While the above seems obvious, I still see a lot of trainers prescribing tempos like 5010 or 4020 on shoulder raises and calf raises - the same tempo they prescribe for squats. This shows that these trainers don't have a correct understanding of how a muscle contracts.

It's not about how long a muscle is under tension (which will be related to range of motion) but at what contraction speed a muscle needs to function. If you are going to use tempo rules, at least use them intelligently.

So what should you do?

Tempo prescriptions are a good idea applied incorrectly. Changing how the repetitions are performed can be an important way to vary the training stimulus and achieve better gains. Dr. Dietmar Schmidtbleicher has written the following:

"Muscles get stronger faster when they are exposed to varying tempos of exercise execution rather than always being trained at the same speed. Movements at slower speeds will expose the neuromuscular system to higher tension due to the absence of momentum, thereby preferentially stimulating the tropism of muscle size and strength. Training at high movement speed with heavy weights (85 to 100%) is another way to achieve a high level of muscle tension by recruiting a greater number of rapidly contracting motor units."

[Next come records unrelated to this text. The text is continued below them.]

(** * panorama: the map-block codec and the block neighborhood

    A shallow embedding of the two Go translation units of the repository:
    the block codec ([DecodeMapBlock], [MapBlock.ResolveName],
    [MapBlock.GetNode], [World.GetBlock]) and the renderer's
    [BlockNeighborhood] ([FetchBlock], [SetBlock], [getBlockByNodePos],
    [GetNode], [GetParam1]).

    Conventions.
    - Go's [int] is the 64-bit two's complement integer: a [Z] together
      with [wrap_int] applied after every addition and multiplication.
      [/] and [%] on [int] truncate toward zero: [Z.quot] and [Z.rem].
    - [uint8] is [Byte.byte]; [uint16] is a [Z] reduced by [wrap_u16].
    - A Go [(value, error)] pair is a [res error value]; a run-time panic
      (index out of range) is a [res panic value].
    - [map[uint16]string] is a [gmap Z string]; a missing key reads as the
      zero value, the empty string.
    - [*MapBlock] is an [option MapBlock], [nil] being [None]. *)

From Stdlib Require Import ZArith List Lia.
From Stdlib.Strings Require Import Byte String.
From stdpp Require Import base option list gmap.
From stdpp Require Import strings.

Local Open Scope Z_scope.

(** ** Results *)

Inductive res (E A : Type) : Type :=
| Ok (a : A)
| Err (e : E).
Arguments Ok {E A} a.
Arguments Err {E A} e.

(** The error monad of a Go function that returns early on [err != nil],
    with stdpp's [x ← c; k] notation. *)
#[global] Instance res_bind {E} : MBind (res E) := fun A B k c =>
  match c with
  | Ok a => k a
  | Err e => Err e
  end.
#[global] Instance res_ret {E} : MRet (res E) := fun A a => Ok a.

(** ** Machine integers *)

Module GoInt.

Definition wrap_int (v : Z) : Z := (v + 2 ^ 63) mod 2 ^ 64 - 2 ^ 63.
Definition in_int (v : Z) : Prop := - 2 ^ 63 <= v < 2 ^ 63.

Definition add (a b : Z) : Z := wrap_int (a + b).
Definition mul (a b : Z) : Z := wrap_int (a * b).
(** Go's [/] and [%] truncate toward zero; the divisors used by the
    program are the positive constant [BlockSize], so neither the
    division by zero nor the overflow of [minInt / -1] arises. *)
Definition div (a b : Z) : Z := wrap_int (Z.quot a b).
Definition rem (a b : Z) : Z := Z.rem a b.

Definition wrap_u16 (v : Z) : Z := v mod 2 ^ 16.
Definition u8 (b : byte) : Z := Z.of_N (Byte.to_N b).

End GoInt.

(** Run-time panics of the Go runtime. *)
Inductive panic : Type :=
| IndexOutOfRange (index : Z) (len : nat).

(** [a[i]] on a slice or an array: panics unless [0 <= i < len a]. *)
Definition index_at {A} (l : list A) (i : Z) : res panic A :=
  if i <? 0 then Err (IndexOutOfRange i (length l))
  else match l !! Z.to_nat i with
       | Some a => Ok a
       | None => Err (IndexOutOfRange i (length l))
       end.

(** [a[i] = v]: panics unless [0 <= i < len a]. *)
Definition store_at {A} (l : list A) (i : Z) (v : A) : res panic (list A) :=
  if (0 <=? i) && (i <? Z.of_nat (length l))
  then Ok (<[Z.to_nat i := v]> l)
  else Err (IndexOutOfRange i (length l)).

(** ** Library primitives of the codec *)

(** Errors a decode can return. *)
Inductive error : Type :=
| EOF
| ErrUnexpectedEOF
| ErrNegativePosition
| ErrUnsupportedVersion (version : byte)
| ErrZstd (code : N)
| ErrBackend (code : N).

(** The zstd stream decoder ([zstd.NewReader] followed by [io.ReadAll]) is
    a library primitive: the decompressed payload of the bytes that follow
    the version byte, or an error. *)
Class ZstdDecoder := zstd_read_all : list byte -> res error (list byte).

Module Bytes.

(** [bytes.Reader]: the slice and the read position. *)
Record Reader : Type := mkReader { s : list byte; i : Z }.

Definition NewReader (data : list byte) : Reader := mkReader data 0.

Definition remaining (r : Reader) : list byte := drop (Z.to_nat (i r)) (s r).

(** [io.ReadFull(r, buf)] with [len(buf) = n]: no read at all for an empty
    buffer; [EOF] when nothing is left; [ErrUnexpectedEOF] on a short
    read; otherwise the [n] bytes, and the position advanced by [n]. *)
Definition ReadFull (r : Reader) (n : nat) : res error (list byte * Reader) :=
  match n with
  | O => Ok ([], r)
  | S _ =>
      let rest := remaining r in
      match rest with
      | [] => Err EOF
      | _ :: _ =>
          if (length rest <? n)%nat then Err ErrUnexpectedEOF
          else Ok (take n rest, mkReader (s r) (i r + Z.of_nat n))
      end
  end.

(** [r.Seek(offset, io.SeekCurrent)]: only a negative target fails; a
    target past the end is accepted, later reads return [EOF]. *)
Definition Seek (r : Reader) (offset : Z) : res error Reader :=
  let abs := i r + offset in
  if abs <? 0 then Err ErrNegativePosition
  else Ok (mkReader (s r) abs).

End Bytes.

(** ** The block codec (package [main]: [DecodeMapBlock] and its queries) *)

Module World.
Import GoInt.

Definition MapBlockSize : Z := 16.
Definition MapBlockVolume : Z := MapBlockSize * MapBlockSize * MapBlockSize.
Definition NodeSizeInBytes : Z := 4.

Record Node : Type := mkNode { ID : Z; Param1 : byte; Param2 : byte }.

(** [binary.BigEndian.Uint16]. *)
Definition be_u16 (hi lo : byte) : Z :=
  Z.lor (u8 lo) (wrap_u16 (Z.shiftl (u8 hi) 8)).

Definition readU8 (r : Bytes.Reader) : res error (byte * Bytes.Reader) :=
  '(bs, r') ← Bytes.ReadFull r 1;
  Ok (nth 0 bs x00, r').

Definition readU16 (r : Bytes.Reader) : res error (Z * Bytes.Reader) :=
  '(bs, r') ← Bytes.ReadFull r 2;
  Ok (be_u16 (nth 0 bs x00) (nth 1 bs x00), r').

Definition readString (r : Bytes.Reader) : res error (string * Bytes.Reader) :=
  '(length, r1) ← readU16 r;
  '(buf, r2) ← Bytes.ReadFull r1 (Z.to_nat length);
  Ok (string_of_list_byte buf, r2).

Record MapBlock : Type := mkMapBlock {
  mappings : gmap Z string;
  nodeData : list byte
}.

(** The loop [for i := 0; i < int(mappingCount); i++], [count] iterations
    left: each reads an id and a name and assigns [mappings[id] = name]. *)
Fixpoint readMappings (count : nat) (r : Bytes.Reader) (m : gmap Z string)
  : res error (gmap Z string * Bytes.Reader) :=
  match count with
  | O => Ok (m, r)
  | S count' =>
      '(id, r1) ← readU16 r;
      '(name, r2) ← readString r1;
      readMappings count' r2 (<[id := name]> m)
  end.

Section Decode.
Context `{ZstdDecoder}.

Definition DecodeMapBlock (data : list byte) : res error MapBlock :=
  let reader := Bytes.NewReader data in
  '(version, reader) ← readU8 reader;
  if negb (u8 version =? 29) then Err (ErrUnsupportedVersion version)
  else
    data ← zstd_read_all (Bytes.remaining reader);
    let reader := Bytes.NewReader data in
    (* flags, lighting_complete, timestamp, mapping version *)
    reader ← Bytes.Seek reader (1 + 2 + 4 + 1);
    '(mappingCount, reader) ← readU16 reader;
    '(mappings, reader) ← readMappings (Z.to_nat mappingCount) reader ∅;
    (* contentWidth, paramsWidth *)
    reader ← Bytes.Seek reader (1 + 1);
    '(nodeData, _) ←
      Bytes.ReadFull reader (Z.to_nat (MapBlockVolume * NodeSizeInBytes));
    Ok (mkMapBlock mappings nodeData).

End Decode.

(** A map read of a missing key gives the zero value of [string]. *)
Definition ResolveName (b : MapBlock) (id : Z) : string :=
  default EmptyString (mappings b !! id).

Definition node_index (x y z : Z) : Z :=
  add (add (mul (mul z MapBlockSize) MapBlockSize) (mul y MapBlockSize)) x.

Definition GetNode (b : MapBlock) (x y z : Z) : res panic Node :=
  let index := node_index x y z in
  idHi ← index_at (nodeData b) (mul 2 index);
  idLo ← index_at (nodeData b) (add (mul 2 index) 1);
  param1 ← index_at (nodeData b) (add (2 * MapBlockVolume) index);
  param2 ← index_at (nodeData b) (add (3 * MapBlockVolume) index);
  Ok (mkNode (Z.lor (wrap_u16 (Z.shiftl (u8 idHi) 8)) (u8 idLo)) param1 param2).

(** [Backend.GetBlockData]: the persistence backend, as the function from
    block coordinates to raw bytes that it is during one render. *)
Record World : Type := NewWorldWithBackend {
  backend : Z -> Z -> Z -> res error (list byte)
}.

Section GetBlock.
Context `{ZstdDecoder}.

Definition GetBlock (w : World) (x y z : Z) : res error MapBlock :=
  data ← backend w x y z;
  block ← DecodeMapBlock data;
  Ok block.

End GetBlock.

End World.

(** ** Coordinates (package [spatial]) *)

Module Spatial.

(** Modelled from the spec: [spatial.BlockSize], the block edge length,
    "fixed at 16"; the package is imported by the renderer and its file
    is not among the sources. *)
Definition BlockSize : Z := 16.

(** Modelled from the spec: [spatial.BlockPos], an integer coordinate in
    block units whose arithmetic is component-wise addition. *)
Module BlockPos.
Record t : Type := mk { X : Z; Y : Z; Z : Z }.
Definition Add (a b : t) : t :=
  mk (GoInt.add (X a) (X b)) (GoInt.add (Y a) (Y b)) (GoInt.add (Z a) (Z b)).
End BlockPos.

This is true, but precise tempo prescriptions are not the way to go. Instead, you should use qualitative guidelines for the repetitions instead of an exact rhythm. This way you can focus on the right feeling during the set instead of counting seconds.

I use the following guidelines for the concentric and eccentric part of the movement:

  • Explosive
  • Fast
  • Normal
  • Controlled
  • Slow

I only add a target for the transition point if I want the athlete to incorporate isometric holding into the exercise. I say "Hold the weight at the lowest point for 2 seconds" or "Consciously contract the muscle at the highest point for 2 seconds to the max."

Yes, this is longer than just writing down 4012, but it gives the exerciser a good mental picture that allows them to focus on the right thing. This also adjusts the rhythm of the exercise. "Slow" may mean less time on shoulder raises than squats, but it will still be slow. That's what's important, not the duration itself.

So if I'm telling someone how to do the reps, I might say something like:

"Lower the weight in a controlled manner, hold the lowest position for a second, and then perform an explosive concentric movement."


"Perform the upward movement slowly while tensing the muscle. Control the weight on the way up as you contract the muscle hard." See? This is easy to communicate, easy to understand and puts the focus on the right thing.